Guy Mairesse
Guy Mairesse was a French racing driver. He participated in three Formula One World Championship Grands Prix, debuting on 3 September 1950. He scored no championship points.
Mairesse built a haulage business during the interwar period, and became interested in motor sport in 1946 through his friendship with Le Mans driver, Paul Vallée. He won the Lyon-Charbonnières Rally in 1947 and then purchased a Delahaye from Vallée for 1948, with which he was victorious at Chimay.
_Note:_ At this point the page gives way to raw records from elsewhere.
(* ===== verification/BufferDestroy.v ===== *)
(** * Destroying a buffer

    Destroy wipes, unmaps and forgets a buffer in whatever state it is; what it
    leaves refuses every further operation. *)
From S2P Require Import Prelude Errors Canary World Memory Frame Sample Quarantine Janitor Process SealAuth SecureBuffer BufferAccess BufferSpec.

Section destroy.
Context `{K : Kernel} {KOk : KernelOk}.
Implicit Types (w : world) (st : bufferState) (m : mapping).

Definition destroy_fp (w : world) (p : Z) st : footprint :=
  fp_union (op_fp w p st) (FP ∅ ∅ ∅ {[bs_janitorKey st]} ∅ ∅).

(** A buffer after Destroy: nothing of its region is accessible unless an
    error says so, what is left of it is zeros or reported, and it is in
    nobody's registry. *)
Record gone (w : world) (p : Z) st (wd : bool) (e : option gerr) (w' : world) : Prop := Gone {
  gn_ok : world_ok w';
  gn_buf : exists st' c', buf_ok w' p st' c' wd /\ bs_data st' = None;
  gn_frame : frame (destroy_fp w p st) w w';
  gn_reg : lookup_any w' (bs_janitorKey st) = None;
  gn_fault : e = None -> mem_load (rg_base (bs_region st)) w' = Fault;
  gn_left : forall m, w_mem w' !! rg_base (bs_region st) = Some m -> mp_held m = false -> e <> None;
  gn_keys : jn_nextKey (w_jan w') <= jn_nextKey (w_jan w) + 1;
  gn_canary : forall jr m, lookup_any w (bs_janitorKey st) = Some jr -> mapped w (bs_region st) m ->
    bs_sealed st = false \/ wd = true -> verdict w jr m <> None -> e <> None
}.

(** The release at the end of Destroy, from a state in which the lock is held
    and the contents are dealt with. *)
Record releasing (w0 : world) (p : Z) st (w : world) st' m (wd : bool) : Prop := Releasing {
  re_ok : world_ok w;
  re_core : bcore w p st' m;
  re_frame : frame (op_fp w0 p st) w0 w;
  re_same : same_id st st';
  re_lock : w_locks w !! bs_mu st = Some (LockState 0 true);
  re_ciph : is_Some (w_flags w !! bs_sealCipher st);
  re_wiped : w_flags w !! bs_wiped st = Some wd;
  re_apart : bs_sealCipher st <> bs_wiped st;
  re_cipher : forall jr f, lookup_any w (bs_janitorKey st) = Some jr -> jr_sealCipher jr = Some f -> f = bs_sealCipher st;
  re_openers : bs_openers st' = 0;
  re_nonce : zlen (bs_sealNonce st') = sealNonceLen;
  re_keys : jn_nextKey (w_jan w) <= jn_nextKey (w_jan w0) + 1
}.

Lemma wp_destroyTail w p st w1 st1 m1 wd ie :
  world_ok w -> lock_free w (bs_mu st) -> releasing (locked (bs_mu st) w) p st w1 st1 m1 wd ->
  (forall jr m, lookup_any w (bs_janitorKey st) = Some jr -> mapped w (bs_region st) m ->
     bs_sealed st = false \/ wd = true -> verdict w jr m <> None ->
     exists jr1, lookup_any w1 (bs_janitorKey st) = Some jr1 /\ verdict w1 jr1 m1 <> None) ->
  wp (rerr ← release (bs_janitorKey st) true;
      buf_set p (bs_set_data None secRegion_nil);;
      mret (errorf "secmem.SecureBuffer.Destroy" <$> errorsJoin [ie; rerr]))
    (fun e w' => w_locks w' !! bs_mu st = Some (LockState 0 true) /\ gone w p st wd e (unlocked (bs_mu st) w'))
    (fun _ => False) w1.
Proof.
  intros W Hfree [R1 R2 R3 R4 R5 R6 R7 R8 R9 R10 R11 R12] Hcan. pose proof (bcore_apart _ _ _ _ R1 R2) as Hap.
  destruct R2 as [C1 C2 (jr & Hk & Er & Emu & Ew) C4 C5].
  rewrite (si_key _ _ R4), (si_region _ _ R4), (si_mu _ _ R4), (si_wiped _ _ R4) in *.
  apply wp_bind. eapply wp_returns.
  { eapply (wp_release (bs_janitorKey st) jr m1 true); [exact (wk_jan _ R1)|exact (wk_quar _ R1)|exact (wk_mem _ R1)|done|by rewrite Er|done]. }
  intros re w2 Rel. apply wp_bind, wp_buf_set, wp_ret.
  assert (world_ok w2) as W2.
  { eapply released_world_ok; [exact R1|exact Hk|exact Rel|]. intros Hne. by destruct (Hap Hne). }
  pose proof (released_frame _ _ _ _ _ _ (wk_jan _ R1) Hk Rel) as Fr. rewrite Er in Fr.
  set (e := errorf _ <$> _).
  assert (re <> None -> e <> None) as He.
  { intros Hre. unfold e, errorsJoin. by destruct ie, re. }
  assert (frame (destroy_fp (locked (bs_mu st) w) p st) w1 w2) as Fr2.
  { eapply frame_mono; [|exact Fr]. unfold destroy_fp, op_fp, own_fp. repeat split; cbn; [set_solver| |set_solver..].
    destruct (jr_sealCipher jr) as [f|] eqn:Ef; cbn; [|set_solver]. rewrite (R9 jr f Hk Ef). set_solver. }
  destruct Rel as [L1 L2 L3 L4 L5 L6 L7 L8 L9 L10 L11 L12 L13 L14 L15 L16 L17 _ _ _].
  split; [cbn; by rewrite L2|]. constructor.
  - apply world_ok_lock; [by apply world_ok_buf|cbn; rewrite L2; eauto|cbn; by rewrite L7|done|done].
  - assert (is_Some (w_flags w2 !! bs_sealCipher st)) as [c' Hc'] by by apply L17.
    exists (bs_set_data None secRegion_nil st1), c'. split; [|done]. constructor; cbn; try done.
    + by rewrite L5, lookup_alter_eq, C1.
    + rewrite (si_mu _ _ R4). unfold lock_free. cbn. apply lookup_insert_eq.
    + by rewrite (si_ciph _ _ R4).
    + rewrite (si_wiped _ _ R4). rewrite L12; [done|]. intros Ef. apply R8. symmetry. by apply (R9 jr _ Hk).
    + by rewrite (si_ciph _ _ R4), (si_wiped _ _ R4).
    + rewrite (si_mu _ _ R4). by rewrite L7.
  - eapply frame_unlock; [done|]. eapply frame_trans; [|eapply frame_trans; [exact Fr2|]].
    + eapply frame_mono; [|exact R3]. apply fp_sub_union_l.
    + apply frame_buf. cbn. set_solver.
  - unfold lookup_any. cbn. rewrite L1. cbn. by rewrite !lookup_delete_eq.
  - intros En. assert (re = None) as Hre by (destruct re; [by destruct He|done]). specialize (L14 Hre).
    rewrite Er in L14. unfold mem_load in *. cbn. repeat case_match; done.
  - intros mx Hmx Hh. apply He. cbn in Hmx. destruct L15 as [|L15]; [done|]. rewrite Er in L15.
    specialize (L15 mx Hmx). congruence.
  - cbn. rewrite L1. cbn. cbn in R12. lia.
  - intros jr0 m0 Hk0 Hm0 Hs Hv. destruct (Hcan jr0 m0 Hk0 Hm0 Hs Hv) as (jr1 & Hk1 & Hv1).
    assert (jr1 = jr) as -> by congruence. apply He.
    destruct L16 as [(e' & -> & _)|[_ Hr]]; [done|]. intros ->. by specialize (Hr Hv1).
Qed.

(** The middle part: the pages open, the tag checked, the contents back in the
    clear as far as that goes. The buffer's record does not change. *)
Lemma wp_destroyOpen w p st n m c verify (Q : option gerr -> world -> Prop) R :
  let w0 := locked (bs_mu st) w in
  inside w0 p st 0 w0 st m c -> key_room w 1 -> live w p st n m c false ->
  (forall ie k w1 m1 c1, k <= 1 -> inside w0 p st k w1 st m1 c1 -> Q ie w1) ->
  wp (err ← mprotectSecretMem (bs_region st) PROT_RW;
      match err with
      | Some _ => mret None
      | None =>
          _ ← relockSecretMem (bs_region st);
          ie ← (if (verify : bool) then
                  verr ← sealVerify p;
                  mret (if is_err verr ErrIntegrity then verr else None)
                else mret None);
          c ← flag_load (bs_sealCipher st);
          (if (c : bool) then
             derr ← sealDecrypt (bs_region st);
             match derr with
             | None => flag_store (bs_sealCipher st) false
             | Some _ => mret tt
             end
           else mret tt);;
          mret ie
      end) Q R w0.
Proof.
  intros w0 I Hroom L HQ. apply wp_bind.
  eapply wp_in_mprotect; [exact I|right; by right|intros e w1 I1 _|intros w1 I1 _].
  { apply wp_ret. eapply (HQ _ 0); [lia|done]. }
  assert (forall w2 m2, inside w0 p st 0 w2 st m2 c -> mp_prot m2 = PROT_RW ->
    wp (ie ← (if (verify : bool) then
                  verr ← sealVerify p;
                  mret (if is_err verr ErrIntegrity then verr else None)
                else mret None);
          c ← flag_load (bs_sealCipher st);
          (if (c : bool) then
             derr ← sealDecrypt (bs_region st);
             match derr with
             | None => flag_store (bs_sealCipher st) false
             | Some _ => mret tt
             end
           else mret tt);;
          mret ie) Q R w2) as Hrest.
  { intros w2 m2 I2 P2. apply wp_bind.
    assert (forall ie k w3, k <= 1 -> inside w0 p st k w3 st m2 c ->
      wp (c ← flag_load (bs_sealCipher st);
          (if (c : bool) then
             derr ← sealDecrypt (bs_region st);
             match derr with
             | None => flag_store (bs_sealCipher st) false
             | Some _ => mret tt
             end
           else mret tt);;
          mret ie) Q R w3) as Hdec.
    { intros ie k w3 Hk I3. apply wp_bind. eapply wp_flag_load; [apply I3|]. destruct c; [|wpsteps; by eapply HQ].
      apply wp_bind, wp_bind.
      eapply wp_in_decrypt; [exact I3|done|by apply (in_os _ _ _ _ _ _ _ _ I)|intros d w4 I4|intros w4 I4].
      - wpsteps. by eapply HQ.
      - eapply wp_in_flag; [exact I4|done|]. intros w5 I5. wpsteps. by eapply HQ. }
    destruct verify; [|apply wp_ret; by eapply (Hdec None 0)].
    apply wp_bind. eapply wp_in_verify; [exact I2|exact Hroom|done|]. intros e w3 I3 _ _ _ _. apply wp_ret.
    eapply (Hdec _ (0 + 1)); [lia|exact I3]. }
  apply wp_bind. eapply wp_in_relock_touch; [exact I1|intros e w2 I2 _|intros w2 m2 Eb Ep I2 _].
  - eapply Hrest; [exact I2|apply protect_prot].
  - eapply Hrest; [exact I2|]. by rewrite Ep, protect_prot.
Qed.

Lemma returns_Destroy p st c wd w :
  world_ok w -> buf_ok w p st c wd -> key_room w 1 ->
  returns (Destroy (Ref p)) w (fun e w' =>
    match bs_data st with None => e = None /\ w' = w | Some _ => gone w p st wd e w' end).
Proof.
  intros W B Hroom. unfold Destroy, returns. apply wp_bind. eapply wp_buf_get; [apply B|].
  apply wp_bind, wp_lk_lock; [apply B|]. change (set_locks _ w) with (locked (bs_mu st) w).
  apply wp_defer. apply wp_bind. eapply wp_buf_get; [apply B|].
  destruct (bs_data st) as [n|] eqn:Ed.
  2:{ rewrite (bo_nil _ _ _ _ _ B Ed). apply wp_ret. eapply wp_lk_unlock; [apply lookup_insert_eq|].
      split; [done|]. apply (locked_unlocked (bs_mu st)), B. }
  destruct (bo_live _ _ _ _ _ B n Ed) as (m & L). pose proof (live_inner _ _ _ _ _ _ _ L) as Hi.
  destruct (_ =? 0) eqn:E; [apply Z.eqb_eq in E; lia|]. apply wp_bind. eapply wp_flag_load; [apply B|].
  apply wp_bind. eapply wp_flag_load; [apply B|].
  assert (forall e w', w_locks w' !! bs_mu st = Some (LockState 0 true) /\ gone w p st wd e (unlocked (bs_mu st) w') ->
    wp (lk_unlock (bs_mu st)) (fun _ => gone w p st wd e) (fun _ => False) w') as Hun.
  { intros e w' [Hl Hg]. by eapply wp_lk_unlock. }
  destruct wd.
  - (* wiped already: nothing to verify or to decrypt *)
    destruct (lv_wiped _ _ _ _ _ _ _ L eq_refl) as [-> Hp]. rewrite andb_false_r. cbn [orb]. apply wp_bind, wp_ret.
    eapply wp_mono; [apply (wp_destroyTail w p st _ st m true)|intros e w' H; by apply Hun|done]; [done|apply B| |].
    + destruct L as [[C1 [] C3 C4 C5] L2 L3 L4 L5 L6 L7 L8]. constructor; try done; try apply B.
      * apply world_ok_lock; try done.
      * constructor; try done. cbn. rewrite lookup_insert_eq. eauto.
      * apply lookup_insert_eq.
      * cbn. exists false. apply B.
      * cbn. lia.
    + intros jr m0 Hk Hm _ Hv. exists jr. split; [done|].
      assert (m0 = m) as -> by (destruct Hm, (bc_map _ _ _ _ (lv_core _ _ _ _ _ _ _ L)); congruence). done.
  - pose proof (inside_enter w p st n m c (LockState 0 true) W B L ltac:(done) ltac:(done)) as I.
    apply wp_bind.
    assert (forall R ie k w1 m1 c1, k <= 1 -> inside (locked (bs_mu st) w) p st k w1 st m1 c1 ->
      ((bs_sealed st && bs_sealTagged st && negb false) || c = false -> w1 = locked (bs_mu st) w /\ m1 = m) ->
      wp (rerr ← release (bs_janitorKey st) true;
          buf_set p (bs_set_data None secRegion_nil);;
          mret (errorf "secmem.SecureBuffer.Destroy" <$> errorsJoin [ie; rerr]))
        (fun e w' => wp (lk_unlock (bs_mu st)) (fun _ => gone w p st false e) (fun _ => False) w') R w1) as Htail.
    { intros R ie k w1 m1 c1 Hk I1 Hsame.
      eapply wp_mono; [apply (wp_destroyTail w p st w1 st m1 false)|intros e w' H; by apply Hun|done]; [done|apply B| |].
      - pose proof (inside_locked (LockState 0 true) _ _ _ _ _ _ _ _ I1) as Hl.
        destruct I1 as [I1 I2 I3 I4 I5 I6 I7 I8 I9 I10 I11 I12].
        constructor; try done; [|by apply B|by apply B|cbn in *; lia].
        intros jr f Hjr Ef. destruct I12 as (jr' & Hj & Hc). unfold lookup_any in Hjr. rewrite Hj in Hjr. congruence.
      - intros jr m0 Hkk Hm [Hs|?] Hv; [|done].
        destruct (lv_open _ _ _ _ _ _ _ L eq_refl Hs) as [-> _]. rewrite Hs in Hsame.
        destruct (Hsame eq_refl) as [-> ->]. exists jr. split; [done|].
        assert (m0 = m) as -> by (destruct Hm, (bc_map _ _ _ _ (lv_core _ _ _ _ _ _ _ L)); congruence). done. }
    destruct ((bs_sealed st && bs_sealTagged st && negb false) || c) eqn:Ev.
    + eapply wp_destroyOpen; [exact I|exact Hroom|exact L|]. intros ie k w1 m1 c1 Hk I1. by eapply Htail.
    + apply wp_ret. by eapply (Htail _ None 0).
Qed.
End destroy.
In 1949 Mairesse joined Vallée's team, Ecurie France, to race the Lago-Talbot and took fourth place at Pau and fifth at Albi. In 1950 he finished second at Le Mans with Pierre Meyrat using a single seat Talbot. Towards the end of that season the Vallée team closed and Mairesse purchased the Le Mans car and a Lago-Talbot T26C, which he used to enter the 1950 Italian Grand Prix, from which he retired, and the Swiss and French Grands Prix in 1951, finishing 11 laps down and "not classified" on both occasions. Thereafter his business commitments curtailed his involvement in racing and he sold his cars in 1952 appearing infrequently in other owners' machinery.
Mairesse was killed in practice for the Coupe de Paris at Montlhéry in 1954, when he swerved to avoid another car and crashed into a concrete wall.